Jonathan Krohn took the political world by storm at 2009’s Conservative Political Action Conference when, at just 13 years old, he delivered an impromptu rallying cry for conservatism that became a viral hit and had some pegging him as a future star of the Republican Party.This is also called getting experience, learning about reality, and being able to walk in someone else's shoes. And once you do that, it becomes really hard to stay conservative, at least in the 2012 "as heard on talk radio and Fox News" version.
Now 17, Krohn — who went on to write a book, “Defining Conservatism,” that was blurbed by the likes of Newt Gingrich and Bill Bennett — still watches that speech from time to time, but it mostly makes him cringe because, well, he’s not a conservative anymore.
“I think it was naive,” Krohn now says of the speech. “It’s a 13-year-old kid saying stuff that he had heard for a long time.… I live in Georgia. We’re inundated with conservative talk in Georgia.… The speech was something that a 13-year-old does. You haven’t formed all your opinions. You’re really defeating yourself if you think you have all of your ideas in your head when you were 12 or 13. It’s impossible. You haven’t done enough.”...
“I want to be Jonathan Krohn,” he said, “and I’m tired of being an ideology, and it’s not fun and it gets boring and it’s not who we are as individuals.”
But a quick rundown of his current political stances suggests a serious pendulum swing away from the right.
Gay marriage? In favor. Obamacare? “It’s a good idea.” Who would he vote for (if he could) in November? “Probably Barack Obama.” His favorite TV shows? “The Daily Show” and “The Colbert Report.” His favorite magazine? The New Yorker. And, perhaps telling of all, Krohn is enrolling this fall at a college not exactly known for its conservatism: New York University.
“One of the first things that changed was that I stopped being a social conservative,” said Krohn. “It just didn’t seem right to me anymore. From there, it branched into other issues, everything from health care to economic issues.… I think I’ve changed a lot, and it’s not because I’ve become a liberal from being a conservative — it’s just that I thought about it more. The issues are so complex, you can’t just go with some ideological mantra for each substantive issue.”

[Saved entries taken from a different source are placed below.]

(* ===== verification/GoolomQueue.v ===== *)
(** * GoolomQueue: the send workers of the goolom engine
    (internal/engine/goolom: sendqueue.go, media.go)

    When the data channel opens, four workers start to drain the one send queue.  A worker takes a message, may wait for
    the channel's buffer, sends it and pauses; the workers are steps of an interleaving.  What one worker does with its message is
    [processSendQueue] of Goolom. *)

From S2P Require Import Prelude Bytes Crypto CryptoReplay CryptoRecord Goolom.

(** ** The queue and its workers *)

(** Waiting for a message, holding one on its way to the channel, pausing after a send, or gone. *)
Inductive qworker := QIdle | QHolds (data : bytes) | QPauses (pause : Z) | QGone.

(** [gqSent] is what the channel was given, in order; [gqSkipped] were too large, [gqLost] were in the hands of a worker that
    left. *)
Record gqueue := MkGq {
  gqWaiting : list bytes; gqWorkers : list qworker; gqSent : list bytes; gqSkipped : list bytes; gqLost : list bytes; gqReconnects : nat }.

(* go: engine/goolom/media.go 83-92 setupDataChannelHandlers *)
Definition on_open (numWorkers : nat) (waiting : list bytes) : gqueue := MkGq waiting (replicate numWorkers QIdle) [] [] [] 0.

(* go: engine/goolom/media.go 87-87 setupDataChannelHandlers *)
Definition numWorkers : nat := 4.

(** A message is queued; worker [i] takes the first one, acts on the one it holds, ends its pause, or sees the end of the
    session while it waits for a message. *)
Inductive q_event :=
| QEnqueue (data : bytes)
| QTake (i : nat)
| QAct (i : nat) (wait sent : bool) (rand : Z)
| QWake (i : nat)
| QLeave (i : nat).

Definition put_worker (q : gqueue) (i : nat) (w : qworker) : gqueue :=
  MkGq (gqWaiting q) (<[i := w]> (gqWorkers q)) (gqSent q) (gqSkipped q) (gqLost q) (gqReconnects q).

Section queue.
Context (shape : TrafficShape).

Definition q_step (q : gqueue) (e : q_event) : gqueue :=
  match e with
  | QEnqueue data => MkGq (gqWaiting q ++ [data]) (gqWorkers q) (gqSent q) (gqSkipped q) (gqLost q) (gqReconnects q)
  | QTake i =>
      match gqWorkers q !! i, gqWaiting q with
      | Some QIdle, data :: rest => put_worker (MkGq rest (gqWorkers q) (gqSent q) (gqSkipped q) (gqLost q) (gqReconnects q)) i (QHolds data)
      | _, _ => q
      end
  | QAct i wait sent rand =>
      match gqWorkers q !! i with
      | Some (QHolds data) =>
          match processSendQueue shape data wait sent rand with
          | WSkip => put_worker (MkGq (gqWaiting q) (gqWorkers q) (gqSent q) (gqSkipped q ++ [data]) (gqLost q) (gqReconnects q)) i QIdle
          | WExit => put_worker (MkGq (gqWaiting q) (gqWorkers q) (gqSent q) (gqSkipped q) (gqLost q ++ [data]) (gqReconnects q)) i QGone
          | WFailed => put_worker (MkGq (gqWaiting q) (gqWorkers q) (gqSent q) (gqSkipped q) (gqLost q ++ [data]) (S (gqReconnects q))) i QGone
          | WSent pause =>
              put_worker (MkGq (gqWaiting q) (gqWorkers q) (gqSent q ++ [data]) (gqSkipped q) (gqLost q) (gqReconnects q)) i
                (if 0 <? pause then QPauses pause else QIdle)
          end
      | _ => q
      end
  | QWake i => match gqWorkers q !! i with Some (QPauses _) => put_worker q i QIdle | _ => q end
  | QLeave i => match gqWorkers q !! i with Some QIdle => put_worker q i QGone | _ => q end
  end.

Definition q_run (q : gqueue) (es : list q_event) : gqueue := fold_left q_step es q.

Definition enqueued (es : list q_event) : list bytes := omap (fun e => match e with QEnqueue d => Some d | _ => None end) es.

(** ** What is proved *)

Definition held (q : gqueue) : list bytes := omap (fun w => match w with QHolds d => Some d | _ => None end) (gqWorkers q).

(** Everything that has entered, wherever it is. *)
Definition accounted (q : gqueue) : list bytes := gqSent q ++ gqSkipped q ++ gqLost q ++ held q ++ gqWaiting q.

Lemma held_insert ws i w w' :
  ws !! i = Some w ->
  omap (fun w => match w with QHolds d => Some d | _ => None end) ws ++ (match w' with QHolds d => [d] | _ => [] end) ≡ₚ
  (match w with QHolds d => [d] | _ => [] end) ++ omap (fun w => match w with QHolds d => Some d | _ => None end) (<[i := w']> ws).
Proof.
  revert i. induction ws as [|x ws IH]; intros [|i] H; try done; simpl in H |- *.
  - injection H as ->. destruct w, w'; simpl; rewrite ?app_nil_r; try done; by rewrite <- Permutation_cons_append.
  - specialize (IH i H). destruct x; simpl; rewrite ?IH; try done. rewrite app_comm_cons. destruct w; simpl; try done. by constructor.
Qed.

Lemma accounted_step q e : accounted (q_step q e) ≡ₚ accounted q ++ (match e with QEnqueue d => [d] | _ => [] end).
Proof.
  destruct e as [d|i|i wait sent rand|i|i]; simpl; rewrite ?app_nil_r.
  - unfold accounted, held. simpl. by rewrite <- !app_assoc.
  - destruct (gqWorkers q !! i) as [[]|] eqn:E; try done. destruct (gqWaiting q) as [|d rest] eqn:Ew; [done|].
    pose proof (held_insert _ _ _ (QHolds d) E) as H. simpl in H. unfold accounted, held. simpl. rewrite Ew, <- H. by rewrite <- !app_assoc.
  - destruct (gqWorkers q !! i) as [[|d| |]|] eqn:E; try done. pose proof (fun w' => held_insert _ _ _ w' E) as H.
    destruct (processSendQueue shape d wait sent rand) as [| |pause|].
    + specialize (H QIdle). simpl in H. rewrite app_nil_r in H. unfold accounted, held. simpl. rewrite H, <- !app_assoc. simpl. solve_Permutation.
    + specialize (H QGone). simpl in H. rewrite app_nil_r in H. unfold accounted, held. simpl. rewrite H, <- !app_assoc. simpl. solve_Permutation.
    + specialize (H (if 0 <? pause then QPauses pause else QIdle)).
      assert ((match (if 0 <? pause then QPauses pause else QIdle) with QHolds d => [d] | _ => [] end) = []) as Hn by (by destruct (0 <? pause)).
      rewrite Hn in H. simpl in H. rewrite app_nil_r in H. unfold accounted, held. simpl. rewrite H, <- !app_assoc. simpl. solve_Permutation.
    + specialize (H QGone). simpl in H. rewrite app_nil_r in H. unfold accounted, held. simpl. rewrite H, <- !app_assoc. simpl. solve_Permutation.
  - destruct (gqWorkers q !! i) as [[]|] eqn:E; try done. pose proof (held_insert _ _ _ QIdle E) as H. simpl in H. rewrite app_nil_r in H.
    unfold accounted, held. simpl. by rewrite <- H.
  - destruct (gqWorkers q !! i) as [[]|] eqn:E; try done. pose proof (held_insert _ _ _ QGone E) as H. simpl in H. rewrite app_nil_r in H.
    unfold accounted, held. simpl. by rewrite <- H.
Qed.
Lemma q_run_accounted q es : accounted (q_run q es) ≡ₚ accounted q ++ enqueued es.
Proof.
  revert q. induction es as [|e es IH]; intros q; [by rewrite app_nil_r|]. cbn [q_run fold_left]. fold (q_run (q_step q e) es).
  rewrite IH, accounted_step, <- app_assoc. by destruct e.
Qed.

(** Workers never multiply, and one that leaves loses at most the message in its hands. *)
Definition gone (w : qworker) : bool := match w with QGone => true | _ => false end.

Lemma gone_insert ws i w w' : ws !! i = Some w -> gone w = false ->
  length (List.filter gone (<[i := w']> ws)) = (length (List.filter gone ws) + if gone w' then 1 else 0)%nat.
Proof.
  revert i. induction ws as [|x ws IH]; intros [|i] H Hw; try done; simpl in H |- *.
  - injection H as ->. rewrite Hw. destruct (gone w'); simpl; lia.
  - destruct (gone x); simpl; rewrite (IH i H Hw); lia.
Qed.

Record gq_ok (n : nat) (q : gqueue) : Prop := {
  gq_workers : length (gqWorkers q) = n;
  gq_lost : (length (gqLost q) <= length (List.filter gone (gqWorkers q)))%nat;
  gq_skipped : Forall (fun d => tsMaxMessageSize shape < len d) (gqSkipped q)
}.

Lemma q_step_ok n q e : gq_ok n q -> gq_ok n (q_step q e).
Proof.
  intros [Hw Hl Hs]. destruct e as [d|i|i wait sent rand|i|i]; simpl.
  - by split.
  - destruct (gqWorkers q !! i) as [[]|] eqn:E; try by split. destruct (gqWaiting q); [by split|].
    split; simpl; [by rewrite length_insert|rewrite (gone_insert _ _ _ _ E) by done; lia|done].
  - destruct (gqWorkers q !! i) as [[|d| |]|] eqn:E; try by split. unfold processSendQueue.
    destruct (Z.ltb_spec (tsMaxMessageSize shape) (len d)); [|destruct wait; [destruct sent; cbn [negb]; [case_match|]|]]; split; simpl;
      rewrite ?length_insert, ?(gone_insert _ _ _ _ E), ?length_app by done; simpl; try done; try lia; try (by apply Forall_app; split; [|constructor]);
      repeat case_match; simpl; try lia.
  - destruct (gqWorkers q !! i) as [[]|] eqn:E; try by split. split; simpl; [by rewrite length_insert|rewrite (gone_insert _ _ _ _ E) by done; lia|done].
  - destruct (gqWorkers q !! i) as [[]|] eqn:E; try by split. split; simpl; [by rewrite length_insert|rewrite (gone_insert _ _ _ _ E) by done; simpl; lia|done].
Qed.

Lemma q_run_ok n q es : gq_ok n q -> gq_ok n (q_run q es).
Proof. revert q. induction es as [|e es IH]; intros q H; [done|]. by apply IH, q_step_ok. Qed.

(** With one worker the queue is first in, first out. *)
Definition fifo (l : list bytes) (q : gqueue) : Prop :=
  length (gqWorkers q) = 1%nat /\ exists pre, l = pre ++ held q ++ gqWaiting q /\ gqSent q `sublist_of` pre.

Lemma fifo_step l q e : fifo l q -> fifo (l ++ match e with QEnqueue d => [d] | _ => [] end) (q_step q e).
Proof.
  intros (Hw & pre & -> & Hs). destruct q as [waiting ws sent skipped lost rec]. simpl in *.
  destruct ws as [|w [|]]; [done| |done]. unfold fifo, held in *. cbn in *.
  destruct e as [d|i|i wait ok rand|i|i]; cbn; rewrite ?app_nil_r.
  - split; [done|]. exists pre. by rewrite <- !app_assoc.
  - destruct i as [|i]; cbn; [|split; [done|by exists pre]]. destruct w; cbn; try (split; [done|by exists pre]).
    destruct waiting as [|d rest]; cbn; (split; [done|by exists pre]).
  - destruct i as [|i]; cbn; [|split; [done|by exists pre]]. destruct w as [|d| |]; cbn; try (split; [done|by exists pre]).
    assert (forall s', s' `sublist_of` pre ++ [d] -> s' `sublist_of` pre ++ [d]) by done.
    destruct (processSendQueue shape d wait ok rand) as [| |pause|]; cbn; (split; [done|]); exists (pre ++ [d]); rewrite <- app_assoc; cbn.
    + split; [done|by apply sublist_inserts_r].
    + split; [done|by apply sublist_inserts_r].
    + destruct (0 <? pause); cbn; (split; [done|by apply sublist_app]).
    + split; [done|by apply sublist_inserts_r].
  - destruct i as [|i]; cbn; [|split; [done|by exists pre]]. destruct w; cbn; (split; [done|by exists pre]).
  - destruct i as [|i]; cbn; [|split; [done|by exists pre]]. destruct w; cbn; (split; [done|by exists pre]).
Qed.

Lemma fifo_run l q es : fifo l q -> fifo (l ++ enqueued es) (q_run q es).
Proof.
  revert l q. induction es as [|e es IH]; intros l q H; [by rewrite app_nil_r|]. cbn [q_run fold_left]. fold (q_run (q_step q e) es).
  replace (l ++ enqueued (e :: es)) with ((l ++ match e with QEnqueue d => [d] | _ => [] end) ++ enqueued es)
    by (rewrite <- app_assoc; by destruct e).
  by apply IH, fifo_step.
Qed.

(** C28: Of the messages that are queued each one is waiting, with one worker, sent once, or dropped: because it is too large, or because
    it was in the hands of a worker that left, at most one for each worker.  One worker would keep their order.  The
    four that are started do not: any message can be overtaken on its way to the ordered data channel, so the
    receiver gets the records of the tunnel in another order than they were written. *)
Theorem goolom_workers_reorder (es : list q_event) (a b : bytes) :
  let q := q_run (on_open numWorkers []) es in
  accounted q ≡ₚ enqueued es /\ (length (held q) + length (gqLost q) <= 4)%nat /\
  Forall (fun d => tsMaxMessageSize shape < len d) (gqSkipped q) /\
  gqSent (q_run (on_open 1 []) es) `sublist_of` enqueued es /\
  (len a <= tsMaxMessageSize shape -> len b <= tsMaxMessageSize shape ->
   gqSent (q_run (on_open numWorkers []) [QEnqueue a; QEnqueue b; QTake 0; QTake 1; QAct 1 true true 0; QAct 0 true true 0]) = [b; a]).
Proof.
  intros q. assert (gq_ok numWorkers q) as [Hw Hl Hs] by (apply q_run_ok; by split).
  split; [by apply (q_run_accounted (on_open numWorkers []))|]. split; [|split; [done|split]].
  - assert (length (held q) + length (List.filter gone (gqWorkers q)) <= length (gqWorkers q))%nat as Hh.
    { unfold held. clear. generalize (gqWorkers q). intros ws. induction ws as [|[|d|p|] ws IH]; simpl; try unfold omap in IH; lia. }
    unfold numWorkers in Hw. lia.
  - assert (fifo ([] ++ enqueued es) (q_run (on_open 1 []) es)) as (_ & pre & Hp & Hsub)
      by (apply fifo_run; split; [done|by exists []]).
    simpl in Hp. rewrite Hp. by apply sublist_inserts_r.
  - intros Ha Hb.
    assert (forall d, len d <= tsMaxMessageSize shape ->
      processSendQueue shape d true true 0 = WSent (if 0 <? tsMinDelay shape then calculateDelay shape 0 else 0)) as Hsend.
    { intros d Hd. unfold processSendQueue. by rewrite (proj2 (Z.ltb_ge _ (len d))) by lia. }
    cbn -[processSendQueue Z.ltb]. rewrite (Hsend b Hb). cbn -[processSendQueue Z.ltb]. by rewrite (Hsend a Ha).
Qed.
End queue.

Lemma goolom_workers_reorder_witness :
  gqSent (q_run (MkShape 100 0 0) (on_open numWorkers [])
    [QEnqueue [1]; QEnqueue [2]; QTake 0; QTake 1; QAct 1 true true 0; QAct 0 true true 0]) = [[2]; [1]].
Proof.
  apply (proj2 (proj2 (proj2 (proj2 (goolom_workers_reorder (MkShape 100 0 0) [] [1] [2]))))); by vm_compute.
Defined.

(** The record layer does not notice: it accepts the two records in the other order. *)
#[local] Existing Instance toy_suite.

Example records_accepted_in_other_order :
  match NewKeySet (replicate 32 7) Client (Some (replicate 16 1)), NewKeySet (replicate 32 7) Server (Some (replicate 16 2)) with
  | Ok kc, Ok ks =>
      (open_all ks (rev (seal_all kc [([1; 2; 3], []); ([4; 5], [])]).2) [[]; []]).2 = [Ok [4; 5]; Ok [1; 2; 3]]
  | _, _ => False
  end.
Proof. by vm_compute. Qed.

And it also proves the point that Bill Maher made a little over a week ago, in which he referenced Krohn's book, and said that today's GOP are nothing more than people with the menatlity of middle schoolers.
It's absolutely true. Today's GOP are filled with self-absorbed, jealous weaklings who aren't secure enough to listen and learn from others, and never admit that you might be wrong because somehow you think it may be construed as weakness. And when confronted with facts and realitiy that don't go your way, demean the other person and hang with a group of like-minded bullies to snicker and laugh at those "smarty-pants thinkin' and carin'" types.

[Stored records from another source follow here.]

(* ===== verification/Livekit.v ===== *)
(** * Livekit: the LiveKit engine (internal/engine/livekit/livekit.go)

    The room is the SDK's: joining one gives a number, and [lvOpen] holds the rooms joined and not yet
    left.  The thread that connects and reconnects, the one that shuts down and the send worker
    interleave; an operation on shared state is a step, and the answer of the SDK comes with it. *)

From S2P Require Import Prelude Bytes Text SessionConfig Goolom.

Inductive lk_error := ErrLkClosed | ErrLkQueueFull | ErrLkURL | ErrLkToken.

(* go: engine/livekit/livekit.go 178-190 New *)
Definition livekit_New (url token : string) : outcome lk_error (string * string) :=
  if str_eqb url "" then Err ErrLkURL else if str_eqb token "" then Err ErrLkToken else Ok (url, token).

(** ** The life of the session *)

Inductive linstr :=
| LClear
| LJoin
| LPublish
| LStart
| LReconnecting
| LLeave
| LRefresh
| LNotify
| LSignal
| LWait.
#[export] Instance linstr_eq : EqDecision linstr.
Proof. solve_decision. Defined.

(** [lvLate] records that a room was joined after the shutdown had begun; [lvNotified] counts the
    calls of the reconnect callback. *)
Record life := MkLife {
  lvClosed : bool;
  lvReconnecting : bool;
  lvDone : bool;
  lvRequested : bool;
  lvRoom : option nat;
  lvOpen : gset nat;
  lvNext : nat;
  lvConn : option (list linstr);
  lvShut : option (list linstr);
  lvLate : bool;
  lvNotified : nat;
}.

(** ** The outbound queue *)

Inductive fate := FPublished (room : nat) | FPublishError | FDropped.

(** The worker: not started, waiting, holding a message (and whether its bytes are
    subtracted), holding it with the room it will go to, gone. *)
Inductive worker := WNone | WIdle | WHolds (data : bytes) (counted : bool) | WReady (data : bytes) (room : nat) | WGone.
#[export] Instance worker_eq : EqDecision worker.
Proof. solve_decision. Defined.

(** [flAdds] holds the sizes of messages queued and not yet added to [queuedBytes]; [flSent] is
    what [Send] accepted, [flOut] what became of it. *)
Record flow := MkFlow {
  flQueue : list bytes;
  flBytes : Z;
  flAdds : list Z;
  flWorker : worker;
  flSent : list bytes;
  flOut : list (bytes * fate);
}.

I can relate, I was one of those types of "victimized" Republicans, constantly whining about how good other people had it...when I was in high school. Then I grew up, learned things, did different things, met people from different backgrounds, and developed into first a Clinton-voting Dem, and eventually the unapologetic liberal I am today.
I think this is why so many Republicans refuse to believe in evolution, because unlike Jonathan Krohn, they don't have the brains or the guts to EVOLVE past 8th grade. So they stay in permanent adolescence, continually whining, screaming, hating and bullying, and then they can't figure out why things keep failing for them.
There's a reason I chose to teach high schoolers and college kids over middle school, and it's the same reason I don't hang with Tea Baggers. There's no sense wasting my time with people who lack the mental capacity, strength, or maturity to analyze, self-reflect and act respectfully. And the class A jerks in both groups are hopeless, only drag you down to their level and leave you wanting to wring their necks because it's apparently the only way they'll learn something from acting the way they are.